Work item >> From the entries below, copy exactly the lines from the one that contains "simpl in Hi. unfold CFG_OBJ_MASK in Hi." through the one that contains "match env_types E !! n with", both included, and only those.

Data for the task >>
--
(* ===== verification/HashMap.v ===== *)
(** * The string-keyed hash map ([service/cfg/hashmap.c])

    Open addressing with a probe sequence of [MAX_CHAIN_LENGTH] slots and
    doubling on overflow.  [stored] is what a table holds for a key, its values
    in probe order, [amap] the finite map of a table that holds each key once;
    lookups, removals and insertions of new keys are shown to implement them,
    and the two ways in which re-inserting a key goes wrong are exhibited. *)

From S2P Require Import Prelude CString Crc.
Open Scope Z_scope.

Module HashMap.

Definition MAP_MISSING : Z := -3.
Definition MAP_FULL : Z := -2.
Definition MAP_OMEM : Z := -1.
Definition MAP_OK : Z := 0.
Definition INITIAL_SIZE : Z := 256.
Definition MAX_CHAIN_LENGTH : nat := 8.

(** [hashmap_element]; the key is kept by pointer, [None] being [NULL], and a
    client value is a pointer, [0] being [NULL]. *)
Record elem := { e_key : option cstr; e_in_use : Z; e_data : Z }.

(** [hashmap_map]. *)
Record hmap := { table_size : Z; size : Z; data : list elem }.

Definition empty_elem : elem := {| e_key := None; e_in_use := 0; e_data := 0 |}.

(** What [calloc(n, sizeof(hashmap_element))] returns. *)
Definition calloc_table (n : Z) : list elem := replicate (Z.to_nat n) empty_elem.

(** The mixing steps of [hashmap_hash_int], on 32-bit words. *)
Definition hash_mix (key : Z) : Z :=
  let key := u32 (key + u32 (Z.shiftl key 12)) in
  let key := Z.lxor key (Z.shiftr key 22) in
  let key := u32 (key + u32 (Z.shiftl key 4)) in
  let key := Z.lxor key (Z.shiftr key 9) in
  let key := u32 (key + u32 (Z.shiftl key 10)) in
  let key := Z.lxor key (Z.shiftr key 2) in
  let key := u32 (key + u32 (Z.shiftl key 7)) in
  let key := Z.lxor key (Z.shiftr key 12) in
  u32 (Z.shiftr key 3 * 2654435761).

Definition hashmap_hash_int (m : hmap) (keystring : cstr) : Z :=
  hash_mix (Crc.crc32 keystring) mod table_size m.

(** [m->data[curr]]. *)
Definition slot (m : hmap) (curr : Z) : res elem :=
  if (0 <=? curr) && (curr <? table_size m) then deref (data m !! Z.to_nat curr) else Fault.
Lemma oid_loop_deep E k p fuel node na oid tid objid :
  wf_env E k → (∀ m, node = Some m → m ∈ all_types (env_root E) k) → resolves E node p →
  (length objid ≤ CFG_MAX_NODE_LEVEL)%nat →
  (CFG_MAX_NODE_LEVEL < length objid + length (pending tid oid) + length p)%nat →
  (length (path_of p) < fuel)%nat → (p = [] → False) →
  ∃ tmp oid' tid' objid',
    oid_array_loop E fuel (Some (path_of p)) node na oid tid objid = Ok (Some (tmp, oid', tid', objid')) ∧
    length objid' = CFG_MAX_NODE_LEVEL.
Proof.
  intros wf. revert fuel node na oid tid objid.
  induction p as [|s p IH]; intros fuel node na oid tid objid Hnode Hres Hob Hlen Hfuel Hne; [by exfalso; apply Hne|].
  pose proof (resolves_tokens _ _ _ Hres) as Htoks.
  destruct (decide (length objid = CFG_MAX_NODE_LEVEL)) as [Hfull|Hnf].
  { destruct (oid_loop_full E fuel _ node na oid tid objid Htoks Hfull ltac:(lia)) as [tmp Hrun]. eauto 10. }
  destruct Hres as (Hq & Hok & Hi & Hres). rewrite path_of_cons in Hfuel |- *.
  pose proof (query_child_types E k wf node _ _ Hnode Hq) as Hty.
  pose proof (pending_seg E k wf _ _ Hty Hi) as Hpend.
  pose proof (token_consumes _ ((if sg_inst s is Some n then [fmt_u n] else []) ++
              concat (map seg_tokens p)) (proj1 Hok)) as Hjoin.
  destruct fuel as [|fuel]; [lia|].
  rewrite (oid_round_name E fuel _ _ _ _ _ _ _ (sg_type s) Hok) by (exact Hq || lia).
  simpl in Htoks. apply Forall_cons in Htoks as [_ Htoks].
  assert (Hpl : (length (pending tid oid) ≤ 1)%nat) by (unfold pending; by destruct (_ && _); simpl; lia).
  assert (Hob' : (length (objid ++ pending tid oid) ≤ CFG_MAX_NODE_LEVEL)%nat) by (rewrite length_app; lia).
  destruct (decide (length (objid ++ pending tid oid) = CFG_MAX_NODE_LEVEL)) as [Hfull|Hnf'].
  { destruct (oid_loop_full E fuel _ (Some (sg_type s)) false 1 (s32 (type_id (env_reg E) (sg_type s))) _
                Htoks Hfull ltac:(lia)) as [tmp Hrun]. eauto 10. }
  assert (Hsome : ∀ m, Some (sg_type s) = Some m → m ∈ all_types (env_root E) k) by (by intros m [= <-]).
  rewrite length_app in Hnf', Hob'.
  assert (Hgo : ∀ fuel' na', (length (path_of p) < fuel')%nat →
    ∃ tmp oid' tid' objid',
      oid_array_loop E fuel' (Some (path_of p)) (Some (sg_type s)) na' (default 1 (sg_inst s))
        (s32 (type_id (env_reg E) (sg_type s))) (objid ++ pending tid oid)
      = Ok (Some (tmp, oid', tid', objid')) ∧ length objid' = CFG_MAX_NODE_LEVEL).
  { intros fuel' na' Hf. simpl in Hlen.
    apply IH; [done|done|rewrite length_app; lia|rewrite length_app, Hpend; simpl; lia|done|].
    intros ->. simpl in Hlen. lia. }
  destruct (sg_inst s) as [n|] eqn:Hn; simpl default in *; [|apply Hgo; unfold path_of; simpl in *; lia].
  simpl in Hi. unfold CFG_OBJ_MASK in Hi.
  pose proof (token_consumes _ (concat (map seg_tokens p))
                (proj1 (inst_token n ltac:(unfold INT_MAX; lia)))) as Hjoin2.
  change ([fmt_u n] ++ ?l) with (fmt_u n :: l) in *. destruct fuel as [|fuel]; [lia|].
  rewrite oid_round_inst by (unfold INT_MAX, CFG_MAX_NODE_LEVEL in *; rewrite ?length_app; lia).
  apply Hgo. unfold path_of. lia.
Qed.

Lemma oid_array_too_deep E k p :
  wf_env E k → resolves E None p → (CFG_MAX_NODE_LEVEL < length p)%nat →
  cfg_path_to_oid_array E (Some (path_of p)) true = Ok None.
Proof.
  intros wf Hres Hlen. unfold cfg_path_to_oid_array, mbind, res_bind. simpl negb. cbn iota.
  destruct (oid_loop_deep E k p (S (length (path_of p))) None true 0 0 []) as (tmp & o & t & ob & Hrun & Hl);
    [done|done|done|simpl; lia|simpl; lia|lia|intros ->; simpl in Hlen; lia|].
  rewrite Hrun, Hl. by destruct (left_over tmp).
Qed.

(** ** From an identifier to a path and back *)

Definition type_name (T : gmap tloc cfg_node_type) (n : tloc) : cstr :=
  match T !! n with Some ty => t_name ty | None => [] end.

Fixpoint depth {A} (f : forest A) : nat :=
  match f with FNil => 0 | FCons _ k s => Nat.max (S (depth k)) (depth s) end.

(** The type's name finds it among its brothers; the way to another of that
    name is barred. *)
Definition first_of_name (E : cfg_env) (n : tloc) : Prop :=
  match env_types E !! n with
  | Some {| t_parent := Some p |} => first_named (env_types E) (children E p) (type_name (env_types E) n) = Some n
  | Some _ => True
  | None => False
  end.

(** A way down the table: each type is a child of the one before it. *)
Fixpoint chain (E : cfg_env) (parent : option tloc) (l : list tloc) : Prop :=
  match l with
  | [] => True
  | n :: l' =>
      (∃ ty, env_types E !! n = Some ty ∧ t_parent ty = parent) ∧
      (match parent with None => n = env_root E | Some p => n ∈ children E p end) ∧
      chain E (Some n) l'
  end.

Definition type_seg (T : gmap tloc cfg_node_type) (n : tloc) : seg :=
  {| sg_type := n; sg_name := type_name T n; sg_inst := None |}.

(** Every node of the table is at the end of a way down from the top. *)
Lemma chain_exists E parent f n :
  types_rep (env_types E) parent f → n ∈ preorder f →
  (∀ m, m ∈ roots f → match parent with None => m = env_root E | Some p => m ∈ children E p end) →
  ∃ l, chain E parent (l ++ [n]) ∧ (S (length l) ≤ depth f)%nat.
Proof.
  revert parent. induction f as [|a k1 IH1 s IH2]; intros parent Hrep Hn Htop; [set_solver|].
  destruct Hrep as ((ty & Hty & Hpar & Hsub) & Hrk & Hrs). simpl.
  assert (Ha := Htop a ltac:(simpl; set_solver)).
  apply elem_of_cons in Hn as [->|[Hn|Hn]%elem_of_app].
  - exists []. simpl. split; [|lia]. split; [eauto|]. split; [done|exact I].
  - destruct (IH1 (Some a) Hrk Hn) as (l & Hl & Hlen).
    { intros m Hm. unfold children. by rewrite Hty, Hsub. }
    exists (a :: l). simpl. split; [|lia]. split; [eauto|]. split; [done|exact Hl].
  - destruct (IH2 parent Hrs Hn) as (l & Hl & Hlen).
    { intros m Hm. apply Htop. simpl. set_solver. }
    exists l. split; [done|lia].
Qed.

Lemma chain_app E parent l1 l2 :
  chain E parent (l1 ++ l2) ↔ chain E parent l1 ∧ chain E (if last l1 is Some n then Some n else parent) l2.
Proof.
  revert parent. induction l1 as [|a l1 IH]; intros parent; simpl; [naive_solver|].
  rewrite IH. rewrite last_cons. destruct (last l1); naive_solver.
Qed.

(** The rows [cfg_type_id_to_path] fills are the names of the way down. *)
Lemma type_names_chain E l rows :
  chain E None l → (length l ≤ rows)%nat → Forall (λ n, name_ok (type_name (env_types E) n)) l →
  type_names (env_types E) rows (last l) = Ok (map (type_name (env_types E)) (rev l)).
Proof.
  revert rows. induction l as [|n l IH] using rev_ind; intros rows Hc Hlen Hok; [by destruct rows|].
  apply chain_app in Hc as [Hc ((ty & Hty & Hpar) & _)].
  rewrite length_app in Hlen. simpl in Hlen. destruct rows as [|rows]; [lia|].
  apply Forall_app in Hok as [Hok [Hn _]%Forall_cons].
  rewrite last_snoc, rev_app_distr. simpl. unfold type_at, mbind, res_bind. rewrite Hty. simpl.
  replace (t_parent ty) with (last l) by (by destruct (last l)).
  rewrite IH by (done || lia). unfold mret, res_ret. do 2 f_equal.
  destruct Hn as [(_ & Hlt & _) _]. unfold type_name in *. rewrite Hty in *.
  unfold strlen, CFG_MAX_TYPE_NAME in Hlt. unfold strncpy_z. apply take_ge. simpl. lia.
Qed.

Lemma join_dots names :
  names ≠ [] →
  take (length (concat (map (λ s, s ++ [chr "."]) names)) - 1) (concat (map (λ s, s ++ [chr "."]) names))
  = join names.
Proof.
  induction names as [|a names IH]; [done|intros _]. destruct names as [|b names].
  - simpl. rewrite app_nil_r, length_app. simpl. rewrite Nat.add_sub. by rewrite take_app_length.
  - specialize (IH ltac:(done)). cbn [map concat join] in *. rewrite <- IH.
    rewrite !length_app in *. simpl length. rewrite take_app, take_ge by (rewrite length_app; simpl; lia).
    rewrite <- app_assoc. simpl. do 2 f_equal. f_equal. rewrite length_app. simpl. lia.
Qed.

Lemma chain_types E k parent l :
  wf_env E k → chain E parent l → (∀ p, parent = Some p → p ∈ all_types (env_root E) k) →
  Forall (λ n, n ∈ all_types (env_root E) k) l.
Proof.
  intros wf. revert parent. induction l as [|n l IH]; intros parent Hc Hp; [constructor|].
  destruct Hc as (_ & Hin & Hc).
  assert (n ∈ all_types (env_root E) k).
  { destruct parent; [eapply children_types; eauto|subst; unfold all_types; set_solver]. }
  constructor; [done|]. eapply IH; [done|]. by intros p [= <-].
Qed.

Lemma named_self E n ty : env_types E !! n = Some ty → named (env_types E) n (type_name (env_types E) n) = true.
Proof. intros Hty. unfold named, type_name. rewrite Hty. unfold cfg_type_compare. apply Z.eqb_eq. by apply strcmp_eq. Qed.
--
Problem solution >>
  simpl in Hi. unfold CFG_OBJ_MASK in Hi.
  pose proof (token_consumes _ (concat (map seg_tokens p))
                (proj1 (inst_token n ltac:(unfold INT_MAX; lia)))) as Hjoin2.
  change ([fmt_u n] ++ ?l) with (fmt_u n :: l) in *. destruct fuel as [|fuel]; [lia|].
  rewrite oid_round_inst by (unfold INT_MAX, CFG_MAX_NODE_LEVEL in *; rewrite ?length_app; lia).
  apply Hgo. unfold path_of. lia.
Qed.

Lemma oid_array_too_deep E k p :
  wf_env E k → resolves E None p → (CFG_MAX_NODE_LEVEL < length p)%nat →
  cfg_path_to_oid_array E (Some (path_of p)) true = Ok None.
Proof.
  intros wf Hres Hlen. unfold cfg_path_to_oid_array, mbind, res_bind. simpl negb. cbn iota.
  destruct (oid_loop_deep E k p (S (length (path_of p))) None true 0 0 []) as (tmp & o & t & ob & Hrun & Hl);
    [done|done|done|simpl; lia|simpl; lia|lia|intros ->; simpl in Hlen; lia|].
  rewrite Hrun, Hl. by destruct (left_over tmp).
Qed.

(** ** From an identifier to a path and back *)

Definition type_name (T : gmap tloc cfg_node_type) (n : tloc) : cstr :=
  match T !! n with Some ty => t_name ty | None => [] end.

Fixpoint depth {A} (f : forest A) : nat :=
  match f with FNil => 0 | FCons _ k s => Nat.max (S (depth k)) (depth s) end.

(** The type's name finds it among its brothers; the way to another of that
    name is barred. *)
Definition first_of_name (E : cfg_env) (n : tloc) : Prop :=
  match env_types E !! n with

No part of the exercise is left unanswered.